If housebuilding ends up wonky, who’s to blame? The person who takes on the work, of course. But just who is that? The main contractor, the subcontractor, the builder, the architect or the surveyor?
This little case is about wonky foundations. Or rather, it is about who is to blame for them under something called the Defective Premises Act, or DPA. The name of the case is Mirza vs Bhandal and it was decided some months ago in the High Court.

The DPA has been with us for more than 26 years. By now you would have thought that numerous cases would have licked every bone in the act clean and we would know exactly what the words mean. Not a bit of it.

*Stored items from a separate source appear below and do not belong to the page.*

(** The words behind a run at the front that leaves room for an IPv4 address. *)
Lemma spells_v4 bs (l : nat) :
  length bs = 16%nat → Forall is_byte bs →
  best_run (pack_words bs) = mk_zrun (Z.of_nat 0) (Z.of_nat (S (S l))) →
  pack_words bs = replicate (S (S l)) 0 ++ drop (S (S l)) (pack_words bs) →
  (S (S l) = 6%nat ∨ (S (S l) = 5%nat ∧ nth 5 (pack_words bs) 0 = 65535)) → ∃ text, spells bs text.
Proof.
  intros Hbl Hbb Hbest Hsplit Hl. destruct (words_facts bs Hbl Hbb) as (Hlen & Hok & Hbytes).
  assert (∃ vs w6 w7, drop (S (S l)) (pack_words bs) = vs ++ [w6; w7] ∧ (length vs + S (S l) = 6)%nat ∧
            (vs = [] ∨ vs = [65535] ∧ nth 5 (pack_words bs) 0 = 65535)) as (vs & w6 & w7 & Hdrop & Hlvs & Hvs).
  { assert (Hld : length (drop (S (S l)) (pack_words bs)) = (8 - S (S l))%nat) by (rewrite length_drop; lia).
    destruct Hl as [Hl|[Hl Hw5]]; rewrite Hl in Hld |- *.
    - destruct (drop 6 (pack_words bs)) as [|w6 [|w7 [| ]]]; try done. exists [], w6, w7. auto.
    - destruct (drop 5 (pack_words bs)) as [|w5 [|w6 [|w7 [| ]]]] eqn:Hd; try done. exists [65535], w6, w7.
      split_and!; [|done|auto]. rewrite Hsplit, app_nth2, length_replicate, Hl, Hd in Hw5 by (rewrite length_replicate; lia).
      simpl in Hw5. by rewrite Hw5. }
  pose proof Hok as Hok'. rewrite Hsplit, Hdrop, !Forall_app in Hok'. destruct Hok' as (_ & Hvok & _).
  assert (Hbs : bs = replicate (2 * S (S l)) 0 ++ words_bytes vs ++ [w6 / 256; w6 mod 256; w7 / 256; w7 mod 256]).
  { rewrite <- Hbytes, Hsplit, Hdrop. by rewrite !words_bytes_app, words_bytes_zeros. }
  assert (Hq : is_byte (w6 / 256) ∧ is_byte (w6 mod 256) ∧ is_byte (w7 / 256) ∧ is_byte (w7 mod 256)).
  { rewrite Hbs, !Forall_app, !Forall_cons in Hbb. naive_solver. }
  assert (Hd12 : drop 12 bs = [w6 / 256; w6 mod 256; w7 / 256; w7 mod 256]).
  { rewrite Hbs, app_assoc. apply drop_app_length'. rewrite length_app, length_replicate, length_words_bytes. lia. }
  eexists. split; [|intros St s; split].
  3: { rewrite Hbs at 1. apply (v4_read vs _ _ _ _ l Hq Hlvs Hvok s). by destruct Hvs as [|[? _]]; [left|right]. }
  - destruct Hq as (H1 & H2 & H3 & H4). pose proof (length_quad_text _ _ _ _ H1 H2 H3 H4).
    pose proof (length_spelled (Z.of_nat (S (S l))) vs Hvok). rewrite !length_str_app. simpl. lia.
  - intros size. eapply ntop6_end; [done| | |].
    + rewrite Hbest. rewrite Hsplit at 2. rewrite (format_gap _ _ 0) by (simpl; lia).
      rewrite Hdrop. by apply (v4_format bs vs _ _ _ _ l Hq Hlvs Hvok).
    + rewrite Hbest. unfold trailing. cbn [base len]. change (negb (Z.of_nat 0 =? -1)) with true. cbn [andb].
      destruct (Z.eqb_spec (Z.of_nat 0 + Z.of_nat (S (S l))) 8); [lia|]. by rewrite str_app_nil_r.
    + destruct Hq as (H1 & H2 & H3 & H4). pose proof (length_quad_text _ _ _ _ H1 H2 H3 H4).
      pose proof (length_spelled (Z.of_nat (S (S l))) vs Hvok). rewrite !length_str_app. simpl. lia.
Qed.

See what you make of these words: “A person taking on work for or in connection with the provision of a dwelling owes a duty to see that the work which he takes on is done in a workmanlike or professional manner with proper materials and so that as regards that work the dwelling will be fit for habitation when completed.” Concentrate on the first few words and ask whom it refers to and what is meant by “a person taking on work”. Does the builder “take on” work; does a subcontractor or an architect? And if you say “yes” to all of those, and if you are right, then a person with an interest in a dwelling such as an owner or occupier could sue anyone in that group if the dwelling is or becomes so lacking in an essential building quality that it is unfit for habitation.

Clayhill Building Supplies, in 1988, was a small builders merchant and DIY store in London. The owners decided to buy a house, do it up and sell it. The father of one of the owners of Clayhill got a builder and sparks and a plumber. All materials would be supplied to these folk by Clayhill. Father also arranged an architect and surveyor. The local authority building inspector had doubts about one wall, so it was demolished. The decision was to go down 1.5 m with new foundations to cope with the iffy London clay. The inspector thought a soil investigation would be worthwhile but no one went that far. In due course, the dwelling was sold off. I am not sure whether Mr and Mrs Mirza were the first buyers, but under the DPA it doesn’t matter whether it is the second or the umpteenth owner, since a complaint can still be raised under the act. The dodgy foundations came to light when, over four years, the hairline cracks started letting daylight through. Underpinning was vital otherwise it would fall down.

Mr and Mrs Mirza sued. The issue here is who, of all those involved, had taken on work and therefore owed a duty to the Mirzas to make the end product fit to live in? Was it the father? It was argued by the homeowner that the father had in effect been the main contractor. He gave directions to the builder, electrician, plumber. Or was it the builder who actually did the foundations? Or was it both? Or was it the architect and surveyor that took on work?

In 26 years of the act’s existence, it had not been made clear what the word “work” meant in the phrase “taking on work”. The act’s language is not satisfactory.

In 26 years of the act’s existence, it had not been made clear what the word “work” meant in the phrase “taking on work”

The judge said that “taking on work” could not mean the “arranging” of work. The father had not done anything more than taking on the organising. He gave general instructions to the builder and others to build according to the architect’s and surveyor’s plan. As for the builder, his job was to follow the instructions of the father. Further, it was reasonable, said an expert witness, for this builder to follow the recommendations of the building inspector. The judge could not find evidence that the builder had not carried out his work in a workmanlike manner. Nor could the judge point at the architect and surveyor failing to identify the problem themselves since it may have been by reason of their restricted instructions. The judge said, by the way, that he did not have enough information about whether the architect and surveyor had acted in an unprofessional way.

But remember that the focus here is on who had taken on work in connection with the dwelling. The judge decided that the meaning of “work” in the DPA was the overall scheme. The person who had taken on the work was the employer. He was the one with the duty to make sure he provided a dwelling without duff foundations. Otherwise, this person at the top could avoid his responsibility to ensure that the scheme was completed in a workmanlike and professional manner.

So, it looks as though the homeowner has to seek out the person who originally decided to take on the work. It is that person who has chosen to do the work and has the duty to ensure he chooses people to do everything properly.